[Date Prev][Date Next][Thread Prev][Thread Next][Date Index][Thread Index]
Re: emacs-w3m, w3m-m17n and mule
>>>>> In [emacs-w3m : No.03694]
>>>>> Sergei Pokrovsky <pok@nbsp.nsk.su> wrote:
Sergei> Okay, now it lets me in, but still I see ??? for the non-ascii
Sergei> symbols.
ARISAWA Akihiro, one of the core developer on emacs-w3m, gave us
a hint. Here's a translation:
----------------------------------------------------------------
I've sorted out some problems about http://www.mypsion.ru/.
%% Mule-UCS + w3m will auto-detect the contents as iso-8859-1.
The setting
(setq w3m-coding-system-priority-list '(cyrillic-koi8))
won't work.
>>>>> In [emacs-w3m : No.03691]
>>>>> Hideyuki SHIRAI <shirai@rdmg.mgcs.mei.co.jp> wrote:
> (detect-coding-with-priority (point-min) (point-max) '((coding-category-ccl koi8-r)))
> => (iso-latin-1-unix raw-text-unix no-conversion)
It returns cyrillic-koi8 when the setting
(set-language-environment "Cyrillic-KOI8")
is used. It seems that the following process in
set-language-environment-coding-systems produces the result:
(progn
(set (coding-system-category 'cyrillic-koi8) 'cyrillic-koi8)
(update-coding-systems-internal))
%% Mule-UCS + w3m will show some ???s even if we specify
cyrillic-koi8 using `C c' key.
>>>>> In [emacs-w3m : No.03687]
>>>>> Katsumi Yamaoka <yamaoka@jpl.org> wrote:
> I also see some ???s as the following picture, but I don't know
> what they should be or how do we fix them.
I think there's no help for it. Characters which can't be
expressed with euc-japan will be converted to the entity
references, except that characters in tag's attribute will be
converted to "?" when running w3m with -halfdump.
% cat t.html
<html>
<head><title>БЯЕ</title></head>
<body>БЯЕ</body>
</html>
% w3m -halfdump t.html
<head><title_alt title="???"></head>БЯЕ
<internal>
<title_alt title="???">
</internal>
%% Characters won't be displayed correctly by using w3m-m17n.

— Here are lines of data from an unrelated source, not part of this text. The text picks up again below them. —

(** * ADN CLI: a shallow embedding of the core and its checked properties

    The development follows the Python sources of the tool:
    - [adn/utils/template_engine.py]  (byte-size filter),
    - [adn/utils/config.py]           (configuration store),
    - [adn/utils/file_handler.py]     (output naming, sanitizer),
    - [adn/commands/csv_to_md.py]     (CSV records to Markdown notes),
    - [adn/utils/validators.py]       (validators, second sanitizer),
    - [adn/commands/create.py]        (the batch loop of [create all]),
    - [adn/commands/config.py]        ([config set], [config get]).

    Python [str] values are lists of characters; a character stands for the
    code point of the same number (U+0000 to U+00FF).  Dictionary keys are
    kept as [string] so that [gmap] can be used for Python dicts.  Python
    exceptions are values of [exn]; a call that can raise returns a
    [result]. *)

From Stdlib Require Import ZArith String Ascii List Lia.
From stdpp Require Import gmap strings list.

Open Scope Z_scope.

Abbreviation str := (list ascii).

(** A Python literal. *)
Definition py (s : string) : str := list_ascii_of_string s.

(* ===================================================================== *)
(** * Part I: definitions                                                  *)
(* ===================================================================== *)

(** ** Python primitives used by the sources *)
Module Py.

Inductive exn : Set :=
| FileNotFoundError
| FileExistsError
| ValueError
| TypeError
| AttributeError
| OverflowError
| YAMLError
| OSError
| TemplateError.

Inductive result (A : Type) : Type :=
| Ok (a : A)
| Raise (e : exn).
Arguments Ok {A} a.
Arguments Raise {A} e.

Definition bind {A B} (r : result A) (k : A -> result B) : result B :=
  match r with
  | Ok a => k a
  | Raise e => Raise e
  end.

(** *** Decimal numerals *)

Definition digit (d : Z) : ascii := ascii_of_nat (48 + Z.to_nat d).

(** Digits of a non-negative integer, most significant first. *)
Fixpoint digits_fuel (fuel : nat) (n : Z) : str :=
  match fuel with
  | O => []
  | S f =>
      if n <? 10 then [digit n]
      else digits_fuel f (n / 10) ++ [digit (n mod 10)]
  end.

(** [str(n)] for [0 <= n]: an integer has no more decimal digits than
    binary ones. *)
Definition decimal (n : Z) : str :=
  digits_fuel (S (Z.to_nat (Z.log2 n))) n.

(** [format(n, "0<width>d")]: the zero flag pads after the sign. *)
Definition format_d_zero (width : nat) (n : Z) : str :=
  let sign := if n <? 0 then py "-" else [] in
  let ds := decimal (Z.abs n) in
  sign ++ repeat "0"%char (width - length sign - length ds) ++ ds.

(** Reading a decimal numeral back ([int(s)] on digits). *)
Definition digit_value (c : ascii) : Z := Z.of_nat (nat_of_ascii c) - 48.

Definition int_of_digits (s : str) : Z :=
  fold_left (fun acc c => 10 * acc + digit_value c) s 0.

Definition is_digit (c : ascii) : bool :=
  (48 <=? nat_of_ascii c)%nat && (nat_of_ascii c <=? 57)%nat.

(** *** Floats

    Every float the sources compute is an integer divided by a power of
    two, and stays in the range where IEEE double arithmetic is exact; it
    is kept as that fraction: [mant / 2 ^ shift]. *)
Record float : Set := mkFloat { mant : Z; shift : Z }.

(** Round [a / b] to the nearest integer, ties to even ([0 <= a], [0 < b]). *)
Definition round_half_even (a b : Z) : Z :=
  let q := a / b in
  let r := a mod b in
  if 2 * r <? b then q
  else if b <? 2 * r then q + 1
  else if Z.even q then q else q + 1.

(** [float(n)]: the nearest double, ties to even on the 53-bit
    significand; [OverflowError] when that is not finite. *)
Definition float_of_int (n : Z) : result float :=
  let a := Z.abs n in
  if a <? 2 ^ 53 then Ok (mkFloat n 0)
  else
    let e := Z.log2 a - 52 in
    let m := round_half_even a (2 ^ e) * 2 ^ e in
    if m <? 2 ^ 1024 then Ok (mkFloat (Z.sgn n * m) 0)
    else Raise OverflowError.

(** [x / 1024.0] for [1024.0 <= x]: exact. *)
Definition div_1024 (x : float) : float := mkFloat (mant x) (shift x + 10).

(** [x < 1024.0]. *)
Definition lt_1024 (x : float) : bool := mant x <? 1024 * 2 ^ shift x.

(** [format(x, ".1f")]: the exact value correctly rounded to one decimal,
    ties to even. *)
Definition format_1f (x : float) : str :=
  let t := round_half_even (10 * Z.abs (mant x)) (2 ^ shift x) in
  (if mant x <? 0 then py "-" else [])
    ++ decimal (t / 10) ++ py "." ++ [digit (t mod 10)].

(** *** str methods *)

(** [str.isspace] on one character, for the code points below 256. *)
Definition isspace (c : ascii) : bool :=
  let n := nat_of_ascii c in
  ((9 <=? n) && (n <=? 13) || (28 <=? n) && (n <=? 32)
   || (n =? 133) || (n =? 160))%nat.

(** [s.replace(old, new)] for single characters. *)
Definition replace_char (old new : ascii) (s : str) : str :=
  map (fun c => if Ascii.eqb c old then new else c) s.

In my environment, the contents is mis-decoded violently as:
http://www.nijino.com/ari/tmp/emacs-w3m-m17n-ru.png
Though there's no problem when I specify koi8 using `C c' key,
it also be mis-decoded as
http://www.nijino.com/ari/tmp/emacs-w3m-m17n-ru2.png
when I specify cyrillic-koi8.
It seems that w3m-m17n couldn't decide the charset correctly
when the option -I is not specified or the coding-system which
w3m-m17n does not know is specified.
The following setting makes emacs-w3m work without any other
operations, though:
(setq w3m-halfdump-command-arguments
'("-halfdump" "-o" "ext_halfdump=1" "-I" "KOI8-R" "-O" "ISO-2022-JP-2" "-o" "strict_iso2022=0"))